The bill also specifies:

  • That its expansion of state sales and use tax authority shall not be construed as an expansion of authority regarding franchise, income, occupation, or any other type of tax; affecting the application of such taxes; or enlarging or limiting state authority to impose such taxes.
  • No actions taken with regard to complying with this legislation can create nexus between a state and a person.
  • Neither enlarges or limits state powers to license or regulate any person, license or regulate intrastate business, impose non-sales taxes, or exercise authority over interstate commerce.
  • Does not encourage states to expand sales taxes to goods and services not presently taxed.
  • Does not alter rules for intrastate sales taxation and sourcing.
  • Does not alter or preempt the Mobile Telecommunications Sourcing Act.
  • “State” includes the District of Columbia, Puerto Rico, Guam, American Samoa, the U.S. Virgin Islands, and the Northern Mariana Islands.

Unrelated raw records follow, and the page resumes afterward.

Lemma resize_stack_get3 (K : Kernels) (nX nY : nat) (rm gm bm : list Z)
    (rgb : array3 (float K)) (i j c : nat) :
  resize_stack K nX nY (rm, gm, bm) = Ok rgb ->
  i < nX -> j < nY -> c < 3 ->
  shape3 rgb = (nX, nY, 3) /\
  get3 rgb i j c
  = Some (resize_sample K (nth c [rm; gm; bm] []) (nX, nY) i j).
Proof.
  unfold resize_stack. intros H Hi Hj Hc.
  bind_inv H as r Hr. bind_inv H as g Hg. bind_inv H as b Hb.
  bind_inv H as c0 H0. bind_inv H as c1 H1. bind_inv H as c2 H2.
  injection H as <-.
  destruct (resize_get2 K rm nX nY r i j Hr Hi Hj) as (Rr & Cr & Gr).
  destruct (resize_get2 K gm nX nY g i j Hg Hi Hj) as (Rg & Cg & Gg).
  destruct (resize_get2 K bm nX nY b i j Hb Hi Hj) as (Rb & Cb & Gb).
  pose proof (set_channel_ok _ _ _ _ _ H0) as (S0 & W0 & _).
  pose proof (set_channel_ok _ _ _ _ _ H1) as (S1 & W1 & _).
  pose proof (set_channel_ok _ _ _ _ _ H2) as (S2 & W2 & _).
  specialize (W0 (zeros3_wf _ _ _ _)). specialize (W1 W0).
  injection S0 as A0 A1 A2. simpl in A0, A1, A2.
  injection S1 as B0 B1 B2. rewrite A0 in B0. rewrite A1 in B1.
  rewrite A2 in B2.
  split; [rewrite S2; unfold shape3; now rewrite B0, B1, B2|].
  rewrite (set_channel_get3 _ _ _ _ _ i j c H2 W1) by lia.
  rewrite (set_channel_get3 _ _ _ _ _ i j c H1 W0) by lia.
  rewrite (set_channel_get3 _ _ _ _ _ i j c H0 (zeros3_wf _ _ _ _))
    by (simpl; lia).
  rewrite Rr, Cr, Rg, Cg, Rb, Cb, !(broadcast_index_same nX i Hi),
    !(broadcast_index_same nY j Hj), Gr, Gg, Gb.
  destruct c as [|[|[|c]]]; try lia; reflexivity.
Qed.

(** X9. The vectors of [preprocess_training_data] and [augment_flip]
    interleave the three resized channels pixel by pixel: entry
    [(i * nY + j) * 3 + c], for [i] below the width [nX] and [j] below the
    height [nY], is the sample at [(i, j)] of the resize of the masked
    red, green or blue values, for [c] 0, 1 or 2. *)
Theorem resized_vector_layout (K : Kernels) (w : World) (image : string)
    (ds : Dataset) (i j c : nat) :
  rasterio_open w image = Ok ds ->
  wf_dataset ds = true ->
  4 <= count ds ->
  i < width ds -> j < height ds -> c < 3 ->
  (forall v,
     preprocess_training_data_image K w image = Ok v ->
     nth_error v ((i * height ds + j) * 3 + c)
     = Some (resize_sample K
               (values_where (band_array ds (c + 1)) (band_array ds 4))
               (width ds, height ds) i j)) /\
  (forall v,
     augment_flip_image K w image = Ok v ->
     nth_error v ((i * height ds + j) * 3 + c)
     = Some (resize_sample K
               (values_where (flipud (band_array ds (c + 1)))
                  (flipud (band_array ds 4)))
               (width ds, height ds) i j)).
Proof.
  intros Ho Hwf Hc Hi Hj Hch.
  split; intros v H.
  - unfold preprocess_training_data_image in H.
    rewrite (preprocess_image_four_bands w image ds Ho Hc) in H.
    cbn [bind] in H.
    bind_inv H as c0 H0. bind_inv H as c1 H1. bind_inv H as c2 H2.
    rewrite (band_masks ds Hwf Hc) in H. cbn [bind] in H.
    bind_inv H as rgb Hrgb. injection H as <-.
    destruct (resize_stack_get3 K _ _ _ _ _ rgb i j c Hrgb Hi Hj Hch)
      as (S & G).
    unfold get3 in G. injection S as _ D1 D2. rewrite D1, D2 in G.
    unfold flatten3. rewrite G.
    destruct c as [|[|[|c]]]; try lia; reflexivity.
  - unfold augment_flip_image in H.
    rewrite (preprocess_image_four_bands w image ds Ho Hc) in H.
    cbn [bind] in H.
    rewrite (flipped_band_masks ds Hwf Hc) in H. cbn [bind] in H.
    bind_inv H as rgb Hrgb. injection H as <-.
    destruct (resize_stack_get3 K _ _ _ _ _ rgb i j c Hrgb Hi Hj Hch)
      as (S & G).
    unfold get3 in G. injection S as _ D1 D2. rewrite D1, D2 in G.
    unfold flatten3. rewrite G.
    destruct c as [|[|[|c]]]; try lia; reflexivity.
Qed.

Lemma resized_vector_layout_witness :
  exists v,
    augment_flip_image Fixtures.nearest_kernels Fixtures.small_world
      Fixtures.a_tif = Ok v /\
    nth_error v ((1 * 2 + 0) * 3 + 2) = Some 34%Z.
Proof.
  assert (Hok : is_ok (augment_flip_image Fixtures.nearest_kernels
                         Fixtures.small_world Fixtures.a_tif) = true)
    by (vm_compute; reflexivity).
  destruct (augment_flip_image Fixtures.nearest_kernels Fixtures.small_world
              Fixtures.a_tif) as [v|] eqn:E; [|discriminate Hok].
  exists v. split; [reflexivity|].
  destruct (resized_vector_layout Fixtures.nearest_kernels
              Fixtures.small_world Fixtures.a_tif Fixtures.tile_2x2 1 0 2)
    as [_ H]; try reflexivity; try (vm_compute; lia).
  exact (H v E).
Defined.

Things the bill does not do but could:

  • Offer remote sellers the option of a single blended sales tax rate for each state. 38 states have local sales taxes, and presently there are over 9,600 sales tax jurisdictions in the United States. The trend is more jurisdictions each year. Offering this option, even if just for small sellers, would greatly reduce the complexity of compliance down to a more manageable 44 tax rates. We produce such a blended rate calculation twice a year (based on population-weights and tax rates for each zip code). (States with a state sales tax but no local sales taxes are Connecticut, Indiana, Kentucky, Maine, Maryland, Massachusetts, Michigan, Rhode Island, and the District of Columbia. Virginia would usually be on that list but will be adding non-uniform local sales tax rates soon.) Some effort to rationalize the number of jurisdictions would be nice, even if it was just to align them geographically by 5-digit zip code boundaries.
  • Immunity for remote vendors that misapply sales tax holidays, and/or expanding the 90 day notice requirement for rate changes to include base changes.
  • Pre-emption of state efforts to require remote seller collection of sales and use tax beyond the procedures in this bill. If this bill passes, such destructive “Amazon tax” and “click-through nexus” proposals would be unnecessary but likely still pursued by states seeking to overreach their authority and evade the hard work required of them by this bill.
  • Establish federal court jurisdiction, or indeed any procedure at all, for challenging a state’s failure to comply with the bill’s requirements.

​Every year since 1992, advocates of expanded state sales tax authority have said that this year will be the year that they win. Past methods have included defiance and passing unconstitutional state laws, so the approach of hammering out a trade that would result in a simpler system is a welcome one. The sponsors continue to express a willingness to improve the bill. I hope it's a sincere one, as a few more improvements would be welcomed! I'm on record as predicting such a bill will pass inside of three years, but I'd like it to be a good one.